2. **Reassign** (or `hermes kanban reassign <task_id> <new-profile> --reclaim`) — switch the task to a different profile (one that exists on this setup) and let the dispatcher pick it up with a fresh worker.
3. **Change profile model** — the dashboard prints a copy-paste hint for `hermes -p <profile> model` since profile config lives on disk; edit it in a terminal, then Reclaim to retry with the new model.

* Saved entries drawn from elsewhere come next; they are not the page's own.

(** * blinkerc: class-level signals on top of blinker

    A shallow embedding of [blinkerc/blinkerc.py].  The Python module keeps
    its registries in module-level and class-level mutable objects; here they
    are the fields of one explicit [State], and every function of the module
    is a state transformer that may raise.

    What is taken from the Python run time and from blinker, and how:
    - objects with identity (classes, signals, function objects) are natural
      numbers handed out in creation order;
    - a blinker [Signal] keeps its receivers in a dict keyed by the identity
      of the receiver, so connecting a receiver twice changes nothing, and it
      holds them through weak references, so a receiver whose last strong
      reference goes away is disconnected by blinker's cleanup callback;
    - the closures made by [make_cascade] and [make_all_cascade] have exactly
      one strong reference, the class attribute they are stored under;
    - user handlers are kept alive by their own modules and are observers:
      a call of a handler is recorded in the state's call log and does
      nothing else;
    - the two closures take the sender in a parameter named [sender], so a
      call that also has a keyword of that name raises [TypeError];
    - [object] is a built-in type, and setting an attribute of it raises
      [TypeError];
    - the methods of [PointAccessNamespace] are modelled on their own, on
      the items of the dict and the [__dict__] of the instance, apart from
      the signals the registries keep in it. *)

From stdpp Require Import base decidable option list strings gmap.
From Stdlib Require Import Lia.

Abbreviation ClassId := nat.
Abbreviation ChanId := nat.

(** ** Dictionaries with Python's insertion order *)

Section Dict.
Context {V : Type}.

Definition dict := list (string * V).

Fixpoint dict_get (d : dict) (k : string) : option V :=
  match d with
  | [] => None
  | (k', v) :: d' => if decide (k = k') then Some v else dict_get d' k
  end.

(** [d[k] = v]: an existing key keeps its position, a new key goes last. *)
Fixpoint dict_set (d : dict) (k : string) (v : V) : dict :=
  match d with
  | [] => [(k, v)]
  | (k', v') :: d' =>
      if decide (k = k') then (k, v) :: d' else (k', v') :: dict_set d' k v
  end.

(** [{**d1, **d2}] *)
Definition dict_merge (d1 d2 : dict) : dict :=
  foldl (λ acc kv, dict_set acc kv.1 kv.2) d1 d2.

Definition dict_keys (d : dict) : list string := d.*1.

Definition dict_mem (d : dict) (k : string) : bool :=
  bool_decide (is_Some (dict_get d k)).
End Dict.
Arguments dict : clear implicits.

(** ** Data *)

(** [SignalSchema]: the two private attributes set by [__init__]. *)
Record SignalSchema := { _name : string; _cascade : bool }.

(** An argument of [signals(...)]: a bare name or a schema. *)
Inductive SchemaArg :=
| ArgStr (nm : string)
| ArgSchema (sc : SignalSchema).

(** A user's handler: a function object and its [__name__]. *)
Record Handler := { fn_id : nat; fn_name : string }.

(** What a class-level signal can have connected: a user's handler, or one
    of the two closures the decorator makes.  The closure carries the name
    it was made for, the base signal it forwards to. *)
Inductive Receiver :=
| User (h : Handler)
| CascadePadre (fid : nat) (target : string)
| AllCascadePadre (fid : nat) (target : string).

Global Instance SignalSchema_eq_dec : EqDecision SignalSchema.
Proof. solve_decision. Defined.
Global Instance Handler_eq_dec : EqDecision Handler.
Proof. solve_decision. Defined.
Global Instance Receiver_eq_dec : EqDecision Receiver.
Proof. solve_decision. Defined.

(** [x.__name__] of a receiver. *)
Definition receiver_name (r : Receiver) : string :=
  match r with
  | User h => fn_name h
  | CascadePadre _ _ => "__cascade_padre"
  | AllCascadePadre _ _ => "__all_cascade_padre"
  end.

(** A named signal of a class namespace. *)
Record Signal := { sig_name : string; receivers : list Receiver }.

(** A class object: its bases, the rest of its [mro()] after itself, and
    the attributes this module sets on it: [signal_namespace], a
    [PointAccessNamespace] from names to signal objects, and the
    ["_cascade_..."] attributes that keep the closures alive. *)
Record Class := {
  bases : list ClassId;
  ancestors : list ClassId;
  signal_namespace : option (dict ChanId);
  cascade_attrs : dict Receiver
}.

Inductive Sender :=
| NoSender
| SenderClass (c : ClassId)
| SenderInstance (c : ClassId) (i : nat)
| SenderObject (o : nat).

Inductive Value :=
| VNat (n : nat)
| VStr (x : string)
| VSchema (sc : SignalSchema).

Global Instance Sender_eq_dec : EqDecision Sender.
Proof. solve_decision. Defined.
Global Instance Value_eq_dec : EqDecision Value.
Proof. solve_decision. Defined.

(** The signal that delivered a call. *)
Inductive Via :=
| ViaClassSignal (c : ChanId)
| ViaBaseSignal (nm : string).

Global Instance Via_eq_dec : EqDecision Via.
Proof. solve_decision. Defined.

(** One call [receiver(sender, **kwargs)] of a user's handler. *)
Record Call := {
  call_via : Via;
  call_fn : Handler;
  call_sender : Sender;
  call_kwargs : dict Value
}.

Global Instance Call_eq_dec : EqDecision Call.
Proof. solve_decision. Defined.

Inductive ValueErrorMsg :=
| SignalNotDefinedOnClass      (* "Signal not defined on class ..." *)
| SignalNotExisting            (* "Signal is not existing on ..." *)
| NamespaceNotDefined          (* "Namespace not defined on ..." *)
| NeedClass.                   (* "You need to provide a class ..." *)

Inductive Error :=
| ValueError (msg : ValueErrorMsg)
| TypeError
| AttributeError
| RecursionError.

Global Instance ValueErrorMsg_eq_dec : EqDecision ValueErrorMsg.
Proof. solve_decision. Defined.
Global Instance Error_eq_dec : EqDecision Error.
Proof. solve_decision. Defined.

(** ** The state of the module *)

Record State := {
  classes : list Class;
  signal_classes : gset ClassId;
  base_signals : dict (list Handler);
  heap : list Signal;
  next_fn : nat;
  calls : list Call
}.

Definition set_classes (f : list Class → list Class) (s : State) : State :=
  {| classes := f (classes s); signal_classes := signal_classes s;
     base_signals := base_signals s; heap := heap s;
     next_fn := next_fn s; calls := calls s |}.
Definition set_signal_classes (f : gset ClassId → gset ClassId) (s : State) : State :=
  {| classes := classes s; signal_classes := f (signal_classes s);
     base_signals := base_signals s; heap := heap s;
     next_fn := next_fn s; calls := calls s |}.
Definition set_base_signals (f : dict (list Handler) → dict (list Handler))
    (s : State) : State :=
  {| classes := classes s; signal_classes := signal_classes s;
     base_signals := f (base_signals s); heap := heap s;
     next_fn := next_fn s; calls := calls s |}.
Definition set_heap (f : list Signal → list Signal) (s : State) : State :=
  {| classes := classes s; signal_classes := signal_classes s;
     base_signals := base_signals s; heap := f (heap s);
     next_fn := next_fn s; calls := calls s |}.
Definition set_next_fn (f : nat → nat) (s : State) : State :=
  {| classes := classes s; signal_classes := signal_classes s;
     base_signals := base_signals s; heap := heap s;
     next_fn := f (next_fn s); calls := calls s |}.
Definition set_calls (f : list Call → list Call) (s : State) : State :=
  {| classes := classes s; signal_classes := signal_classes s;
     base_signals := base_signals s; heap := heap s;
     next_fn := next_fn s; calls := f (calls s) |}.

Hallucination warnings appear on tasks where a worker's `kanban_complete(created_cards=[...])` claim included card ids that don't exist or weren't created by the worker's profile (the gate blocks the completion), or where the free-form summary references `t_<hex>` ids that don't resolve (advisory prose scan, non-blocking). Both produce audit events that persist even after recovery actions — the trail stays for debugging.